Acceptable use principles

  1. Ephemeral data only – Participants must honour TTL enforcement; attempts to persist data beyond expiry violate the policy.
  2. Lawful content – No malware, doxxing, hate speech, or otherwise illegal material.
  3. Respect throttles – Clients must honour announce windows, PoW gates, and upload quotas.
  4. Identity hygiene – Rotate session keys (--key-rotation), protect control tokens, and avoid sharing secrets publicly.
  5. Telemetry transparency – Operators may collect aggregate metrics (announce rate, failure counters) solely for capacity planning and abuse mitigation; payload contents remain off-limits.

Prohibited behaviour

  • Flooding control endpoints beyond published quotas.
  • Circumventing proof-of-work or replaying manifests to exhaust storage.
  • Attempting to deanonymise peers or intercept encrypted traffic.
  • Using EphemeralNet infrastructure for spam, phishing, or coordinated abuse.

Reporting & response workflow

  1. Intake: Route abuse reports to a dedicated mailbox or ticket queue.

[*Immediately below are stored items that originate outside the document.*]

(* ===== verification/SctpAssociation.v ===== *)
(** * webrtc/data-channel: the SCTP association (src/lib.rs)

    The server side of one association as the state machine of the source: handshake, ordered
    reception, reassembly, DCEP channels, stream resets, the send window with partial
    reliability, and the timer.  Times are nanoseconds; the texts of a channel are octets that
    passed UTF-8 validation.  A handler writes its packets and events to the output next to the
    association; [handle_packet] drops that output when it fails, and keeps the association. *)
From stdpp Require Import sorting.
From S2P Require Import Prelude Words Slices RustStd SctpPacket.

Abbreviation Duration := Z.
Definition from_millis (ms : Z) : Duration := ms * 1000000.

Definition DATA_FIXED_LEN : Z := 16.
Definition INIT_FIXED_LEN : Z := 20.
Definition SACK_FIXED_LEN : Z := 16.
Definition TYPE_DATA : Z := 0.
Definition TYPE_INIT : Z := 1.
Definition TYPE_INIT_ACK : Z := 2.
Definition TYPE_SACK : Z := 3.
Definition TYPE_HEARTBEAT : Z := 4.
Definition TYPE_HEARTBEAT_ACK : Z := 5.
Definition TYPE_ABORT : Z := 6.
Definition TYPE_SHUTDOWN : Z := 7.
Definition TYPE_SHUTDOWN_ACK : Z := 8.
Definition TYPE_COOKIE_ECHO : Z := 10.
Definition TYPE_COOKIE_ACK : Z := 11.
Definition TYPE_RE_CONFIG : Z := 130.
Definition TYPE_FORWARD_TSN : Z := 192.
Definition PARAMETER_STATE_COOKIE : Z := 7.
Definition PARAMETER_OUTGOING_RESET : Z := 13.
Definition PARAMETER_INCOMING_RESET : Z := 14.
Definition PARAMETER_RECONFIG_RESPONSE : Z := 16.
Definition PARAMETER_FORWARD_TSN_SUPPORTED : Z := 0xc000.
Definition RECONFIG_SUCCESS_PERFORMED : Z := 1.
Definition RECONFIG_ERROR_BAD_SEQUENCE : Z := 5.
Definition FLAG_DATA_END : Z := 0x01.
Definition FLAG_DATA_BEGIN : Z := 0x02.
Definition FLAG_DATA_UNORDERED : Z := 0x04.
Definition PPID_DCEP : Z := 50.
Definition PPID_STRING : Z := 51.
Definition PPID_BINARY : Z := 53.
Definition PPID_STRING_EMPTY : Z := 56.
Definition PPID_BINARY_EMPTY : Z := 57.
Definition DCEP_ACK : Z := 0x02.
Definition DCEP_OPEN : Z := 0x03.
Definition DEFAULT_RECEIVE_WINDOW : Z := 1048576.
Definition MAX_PACKET_BYTES : Z := 1200.
Definition MAX_DATA_PAYLOAD : Z := MAX_PACKET_BYTES - COMMON_HEADER_LEN - DATA_FIXED_LEN.
Definition MAX_PENDING_TSN : Z := 1024.
Definition MAX_OUTSTANDING : Z := 256.
Definition RETRANSMIT_AFTER : Duration := from_millis 500.
Definition MAX_RETRANSMISSIONS : Z := 8.
Definition MAX_PARTIAL_RETRANSMISSIONS : Z := 1024.
Definition MAX_PARTIAL_LIFETIME : Duration := from_millis (24 * 60 * 60 * 1000).

(** ** Data *)
Record AssociationConfig := {
  local_port : Z;
  remote_port : Z;
  verification_tag : Z;
  initial_tsn : Z;
  cookie : bytes;
  maximum_channels : Z;
  maximum_message_bytes : Z }.

Definition validate (c : AssociationConfig) : outcome DataChannelError unit :=
  reject_if ((local_port c =? 0) || (remote_port c =? 0) || (verification_tag c =? 0) ||
      negb ((16 <=? len (cookie c)) && (len (cookie c) <=? 256)) ||
      negb ((1 <=? maximum_channels c) && (maximum_channels c <=? 1024)) ||
      negb ((1 <=? maximum_message_bytes c) && (maximum_message_bytes c <=? 256 * 1024)))
    InvalidConfiguration.

Inductive AssociationState := Listen | CookieWait | Established | Closed | Failed.
#[export] Instance state_eq_dec : EqDecision AssociationState.
Proof. solve_decision. Defined.

Inductive MessageKind := Text | Binary.
#[export] Instance kind_eq_dec : EqDecision MessageKind.
Proof. solve_decision. Defined.

Inductive ChannelReliability :=
| Reliable
| MaxRetransmissions (maximum : Z)
| MaxPacketLifetime (lifetime : Duration).
#[export] Instance reliability_eq_dec : EqDecision ChannelReliability.
Proof. solve_decision. Defined.

Inductive AssociationEvent :=
| EvEstablished
| ChannelOpened (stream_id : Z) (label protocol : bytes) (ordered : bool) (reliability : ChannelReliability)
| ChannelClosed (stream_id : Z)
| Message (stream_id : Z) (kind : MessageKind) (payload : bytes)
| EvClosed
| DeliveryFailed (tsn : Z)
| MessageAbandoned (stream_id stream_sequence : Z).

Record AssociationOutput := {
  packets : list bytes;
  events : list AssociationEvent;
  retransmitted_packets : Z }.
Definition default_output : AssociationOutput :=
  {| packets := []; events := []; retransmitted_packets := 0 |}.

Record Channel := {
  channel_ordered : bool;
  channel_reliability : ChannelReliability;
  next_outgoing_sequence : Z }.
Record DataChunk := {
  data_flags : Z;
  data_tsn : Z;
  data_stream_id : Z;
  data_stream_sequence : Z;
  data_ppid : Z;
  data_payload : bytes }.
Record Reassembly := { asm_stream_sequence : Z; asm_ppid : Z; asm_payload : bytes }.
Record Outstanding := {
  out_packet : bytes;
  out_message_id : Z;
  out_stream_id : Z;
  out_stream_sequence : Z;
  out_ordered : bool;
  out_reliability : ChannelReliability;
  first_sent_at : Duration;
  sent_at : Duration;
  retransmissions : Z }.
Record Abandoned := { ab_stream_id : Z; ab_stream_sequence : Z; ab_ordered : bool }.
Record PendingForwardTsn := {
  new_cumulative_tsn : Z;
  skipped_streams : list (Z * Z);
  fwd_sent_at : Duration }.
Record OutboundMessage := {
  msg_stream_id : Z;
  msg_stream_sequence : Z;
  msg_ppid : Z;
  msg_ordered : bool;
  msg_reliability : ChannelReliability }.

Record Association := {
  config : AssociationConfig;
  state : AssociationState;
  peer_verification_tag : option Z;
  peer_initial_tsn : option Z;
  cumulative_peer_tsn : option Z;
  next_tsn : Z;
  outbound_cumulative_tsn : Z;
  next_message_id : Z;
  next_reconfig_sequence : Z;
  next_peer_reconfig_sequence : option Z;
  peer_outbound_streams : Z;
  channels : gmap Z Channel;
  pending_data : gmap Z DataChunk;
  reassembly : gmap Z Reassembly;
  outstanding : gmap Z Outstanding;
  abandoned : gmap Z Abandoned;
  pending_forward_tsn : option PendingForwardTsn;
  peer_forward_tsn_supported : bool }.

Capture timestamps, manifests, peer IDs, and evidence.
  2. Triage: Within 24 hours, validate the report, replay manifests when safe, and inspect daemon logs/metrics for corroboration.
  3. Containment: Apply countermeasures such as raising PoW difficulty, tightening announce burst/window, revoking tokens, or blacklisting peer IDs.
  4. Eradication: Force TTL expiry on offending manifests or issue targeted cleanup commands.
  5. Recovery: Restore baseline throttles when traffic normalises, rotate relay credentials if required, and notify affected operators.
  6. Post-incident review: Document root cause, controls applied, and follow-up tasks in the runbook.

Enforcement toolkit

  • Reputation system: Use built-in scoring to demote abusive peers automatically.
  • Control tokens: Issue per-tenant secrets and rotate them when compromised.
  • Announce throttles & PoW: Adjust interval/burst/window and difficulty bits based on telemetry trends.
  • Blocklists: Maintain encrypted lists of banned peer IDs/IPs, distribute via secure channels.

Data retention & privacy

  • Retain control-plane logs no longer than 30 days unless required for active investigations.
  • Anonymise IPs when exporting metrics outside the immediate ops team.
  • Never share raw manifests or chunk data without explicit consent or legal mandate.

Review cadence

  • Revisit this policy quarterly or after major incidents.
  • Align updates with changes to performance tuning and security documentation to keep guidance consistent.

Follow this governance chapter when onboarding new infrastructure partners, responding to abuse, or designing runbooks; it ensures the swarm stays open while respecting legal and ethical boundaries.